乳がんの乳房温存療法を巡り、神奈川県鎌倉市の大船中央病院(166床)が、
手術の際、保険に含まれる費用の一部を患者から自費でも取る「二重取り」をしたり、保険診療と同時に行った
保険外の検査で厚生労働省が認めていない実費徴収をしたりしていたことが13日わかった。
病院側は不正な徴収を認め、患者に費用の返還を始めた。
同病院は乳房温存療法の草分けとして知られ、全国から患者が集まるだけに、衝撃が広がった。

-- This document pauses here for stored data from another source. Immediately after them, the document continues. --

(** X13. [useCommandState] sets the state to its initial value and binds
    every action of [handlers] to the closure made for it (the actions
    being distinct), leaving the other actions as they were.  Its
    [dispose], called at any later time, unbinds every one of these
    actions, also one that was bound to another handler in the meantime,
    and only these. *)
Theorem useCommandState_binds_and_dispose_unbinds
  (state : Cell U Val) initial (entries : list (string * fid)) w :
  holds_its_value state →
  NoDup entries.*1 →
  let '(dispose, w1) := Chamber.useCommandState state initial entries w in
  read state w1 = initial
  ∧ (∀ act h, (act, h) ∈ entries → handlers w1 !! act = Some h)
  ∧ (∀ act, act ∉ entries.*1 → handlers w1 !! act = handlers w !! act)
  ∧ ∀ w2 act,
      handlers (dispose w2) !! act
      = if decide (act ∈ entries.*1) then None else handlers w2 !! act.
Proof.
  intros Hs Hnd. unfold Chamber.useCommandState.
  pose proof (register_all_handlers entries (write state initial w)) as [Hreg Hu].
  pose proof (register_all_closures entries (write state initial w)) as Hcl.
  destruct (Chamber.register_all entries (write state initial w)) as [us w1].
  simpl in *. split; [|split; [|split]].
  - unfold read. rewrite Hu. simpl. apply Hs.
  - intros act h Hin. rewrite Hreg. apply foldl_insert_bound; assumption.
  - intros act Hnin. rewrite Hreg. apply foldl_insert_other, Hnin.
  - intros w2 act. rewrite Hcl. apply foldl_delete_lookup.
Qed.


End ChamberFacts.

(** * Undo and redo stacks *)

Section Stacks.

Context {U : Type}.
Implicit Types (w : World U) (xs : list ref).

Lemma pop_snoc xs x : pop (xs ++ [x]) = Some (xs, x).
Proof. unfold pop. rewrite last_snoc, removelast_last. reflexivity. Qed.

Lemma pop_Some xs p x : pop xs = Some (p, x) → xs = p ++ [x].
Proof.
  destruct (decide (xs = [])) as [->|Hne]; [discriminate|].
  destruct (exists_last Hne) as (p' & x' & ->).
  rewrite pop_snoc. congruence.
Qed.

Lemma pop_None xs : pop xs = None → xs = [].
Proof.
  destruct (decide (xs = [])) as [->|Hne]; [reflexivity|].
  destruct (exists_last Hne) as (p' & x' & ->).
  rewrite pop_snoc. discriminate.
Qed.

Lemma push_bounded_length maxSize xs x :
  (Z.of_nat (length xs) ≤ Z.max 0 maxSize)%Z →
  (Z.of_nat (length (push_bounded maxSize xs x)) ≤ Z.max 0 maxSize)%Z.
Proof.
  intros Hb. unfold push_bounded. rewrite length_app. simpl.
  destruct (maxSize <? Z.of_nat (length xs + 1))%Z eqn:Hlt.
  - destruct xs as [|y xs]; simpl in *; [lia|]. rewrite length_app. simpl. lia.
  - apply Z.ltb_ge in Hlt. rewrite length_app. simpl. lia.
Qed.

(** What is kept: all of it while there is room, all but the oldest
    command otherwise. *)
Lemma push_bounded_spec maxSize xs x :
  (1 ≤ maxSize)%Z →
  push_bounded maxSize xs x
  = if (Z.of_nat (length xs) <? maxSize)%Z then xs ++ [x] else tail xs ++ [x].
Proof.
  intros Hm. unfold push_bounded. rewrite length_app. simpl.
  destruct (Z.of_nat (length xs) <? maxSize)%Z eqn:Hlt.
  - apply Z.ltb_lt in Hlt. rewrite (proj2 (Z.ltb_ge _ _)) by lia. reflexivity.
  - apply Z.ltb_ge in Hlt. rewrite (proj2 (Z.ltb_lt _ _)) by lia.
    destruct xs as [|y xs]; [simpl in Hlt; lia|reflexivity].
Qed.

(** X15. The history of [useCommandHistory] never holds more than
    [maxSize] commands, the undo and the redo stack taken together: the
    hook keeps the bound (for a filter that does not write to the
    history), [undo] and [redo] move one command from one stack to the
    other, and [clear] empties both. *)
Theorem useCommandHistory_holds_at_most_maxSize
  (hist : Cell U Chamber.History) maxSize filter cmd result w :
  holds_its_value hist →
  (∀ f w', filter = Some f → read hist (f cmd w').2 = read hist w') →
  let size := fun w' => (length (Chamber.past (read hist w'))
                         + length (Chamber.future (read hist w')))%nat in
  (Z.of_nat (size w) ≤ Z.max 0 maxSize)%Z →
  (Z.of_nat (size (Chamber.history_hook maxSize filter hist cmd result w).2)
   ≤ Z.max 0 maxSize)%Z
  ∧ size (Chamber.undo hist w).2 = size w
  ∧ size (Chamber.redo hist w).2 = size w
  ∧ size (Chamber.clear hist w) = 0%nat.
Proof.
  intros Hs Hf size Hb. subst size. simpl in *.
  assert (Htrack : ∀ w', read hist w' = read hist w →
            (Z.of_nat (length (Chamber.past (read hist (Chamber.track maxSize hist cmd w')))
                       + length (Chamber.future
                                   (read hist (Chamber.track maxSize hist cmd w'))))
             ≤ Z.max 0 maxSize)%Z).
  { intros w' Hw'. unfold Chamber.track. rewrite (read_write hist _ _ Hs). simpl.
    rewrite Nat.add_0_r, Hw'. apply push_bounded_length. lia. }
  split; [|split; [|split]].
  - unfold Chamber.history_hook. destruct (ok_of result w); [|exact Hb].
    destruct filter as [f|]; [|apply Htrack; reflexivity].
    pose proof (Hf f w eq_refl) as Hfw.
    destruct (f cmd w) as [[[]|e] w1]; simpl in *.
    + apply Htrack, Hfw.
    + rewrite Hfw. exact Hb.
    + rewrite Hfw. exact Hb.
  - unfold Chamber.undo.
    destruct (pop (Chamber.past (read hist w))) as [[p c]|] eqn:Hp; [|reflexivity].
    apply pop_Some in Hp. simpl. rewrite (read_write hist _ _ Hs). simpl.
    rewrite Hp, !length_app. simpl. lia.
  - unfold Chamber.redo.
    destruct (pop (Chamber.future (read hist w))) as [[f c]|] eqn:Hp; [|reflexivity].
    apply pop_Some in Hp. simpl. rewrite (read_write hist _ _ Hs). simpl.
    rewrite Hp, !length_app. simpl. lia.
  - unfold Chamber.clear. rewrite (read_write hist _ _ Hs). reflexivity.
Qed.

(** X16. With [maxSize] at least 1, the signals [canUndo] and [canRedo]
    of [useCommandHistory] say whether the undo and the redo stack hold a
    command: this holds at the start and is kept by the tracking of a
    command, by [undo], by [redo] and by [clear]. *)
Theorem useCommandHistory_flags_follow_the_stacks
  (hist : Cell U Chamber.History) maxSize cmd w :
  holds_its_value hist →
  (1 ≤ maxSize)%Z →
  let consistent := fun h =>
    Chamber.canUndo h = (0 <? length (Chamber.past h))
    ∧ Chamber.canRedo h = (0 <? length (Chamber.future h)) in
  consistent Chamber.no_history
  ∧ consistent (read hist (Chamber.track maxSize hist cmd w))
  ∧ (consistent (read hist w) →
     consistent (read hist (Chamber.undo hist w).2)
     ∧ consistent (read hist (Chamber.redo hist w).2))
  ∧ consistent (read hist (Chamber.clear hist w)).
Proof.
  intros Hs Hm consistent. subst consistent. simpl.
  split; [split; reflexivity|]. split; [|split].
  - unfold Chamber.track. rewrite (read_write hist _ _ Hs). simpl.
    rewrite push_bounded_spec by exact Hm.
    split; [|reflexivity].
    destruct (Z.of_nat (length (Chamber.past (read hist w))) <? maxSize)%Z;
      rewrite length_app; simpl; symmetry; apply Nat.ltb_lt; lia.
  - intros [Hu Hr]. split.
    + unfold Chamber.undo.
      destruct (pop (Chamber.past (read hist w))) as [[p c]|]; [|split; assumption].
      simpl. rewrite (read_write hist _ _ Hs). simpl. split; [reflexivity|].
      rewrite length_app. simpl. symmetry. apply Nat.ltb_lt. lia.
    + unfold Chamber.redo.
      destruct (pop (Chamber.future (read hist w))) as [[f c]|]; [|split; assumption].
      simpl. rewrite (read_write hist _ _ Hs). simpl. split; [|reflexivity].
      rewrite length_app. simpl. symmetry. apply Nat.ltb_lt. lia.
  - unfold Chamber.clear. rewrite (read_write hist _ _ Hs). split; reflexivity.
Qed.

(** X17. [undo] gives back the newest tracked command and [redo] after
    it gives the same command and puts both stacks back as they were;
    with nothing to undo, [undo] returns [undefined] and changes nothing,
    and likewise [redo] with nothing to redo. *)
Theorem useCommandHistory_redo_reverts_undo (hist : Cell U Chamber.History) w :
  holds_its_value hist →
  (∀ p cmd,
     Chamber.past (read hist w) = p ++ [cmd] →
     let '(undone, w1) := Chamber.undo hist w in
     let '(redone, w2) := Chamber.redo hist w1 in
     undone = Some cmd ∧ redone = Some cmd
     ∧ Chamber.past (read hist w1) = p
     ∧ Chamber.future (read hist w1) = Chamber.future (read hist w) ++ [cmd]
     ∧ Chamber.past (read hist w2) = Chamber.past (read hist w)
     ∧ Chamber.future (read hist w2) = Chamber.future (read hist w))
  ∧ (Chamber.past (read hist w) = [] → Chamber.undo hist w = (None, w))
  ∧ (Chamber.future (read hist w) = [] → Chamber.redo hist w = (None, w)).
Proof.
  intros Hs. split; [|split].
  - intros p cmd Hp. unfold Chamber.undo. rewrite Hp, pop_snoc.
    unfold Chamber.redo. rewrite (read_write hist _ _ Hs). simpl.
    rewrite pop_snoc. rewrite (read_write hist _ _ Hs). simpl.
    repeat split; reflexivity.
  - intros Hp. unfold Chamber.undo. rewrite Hp. reflexivity.
  - intros Hf. unfold Chamber.redo. rewrite Hf. reflexivity.
Qed.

患者からの過剰な徴収は合わせて1人あたり4―5万円で、昨年11月までの1年間だけで259件あり、
総額約1000万円にのぼるとみられる。病院側によると、少なくとも5年前から行っていたという。
同病院の山科展宏理事長(72)は「患者にできる限りの検査や手術を行った結果、こうなったが、
制度を正しく理解していなかった」と謝罪。手術費用の過剰請求については、
「保険の審査機関の判断に従うが、差額分を患者に返還する方針」と話している。
同病院では、国内での乳房温存手術の第1人者とされる外科部長が、慶応大放射線科の近藤誠講師と組み、94年から乳房温存手術を開始した。
昨年12月、患者の1人が領収書の記載内容に不審を抱き、近藤講師に問い合わせて不正徴収が判明。
同講師の指摘で、病院側は自費診療分の返還を始めた。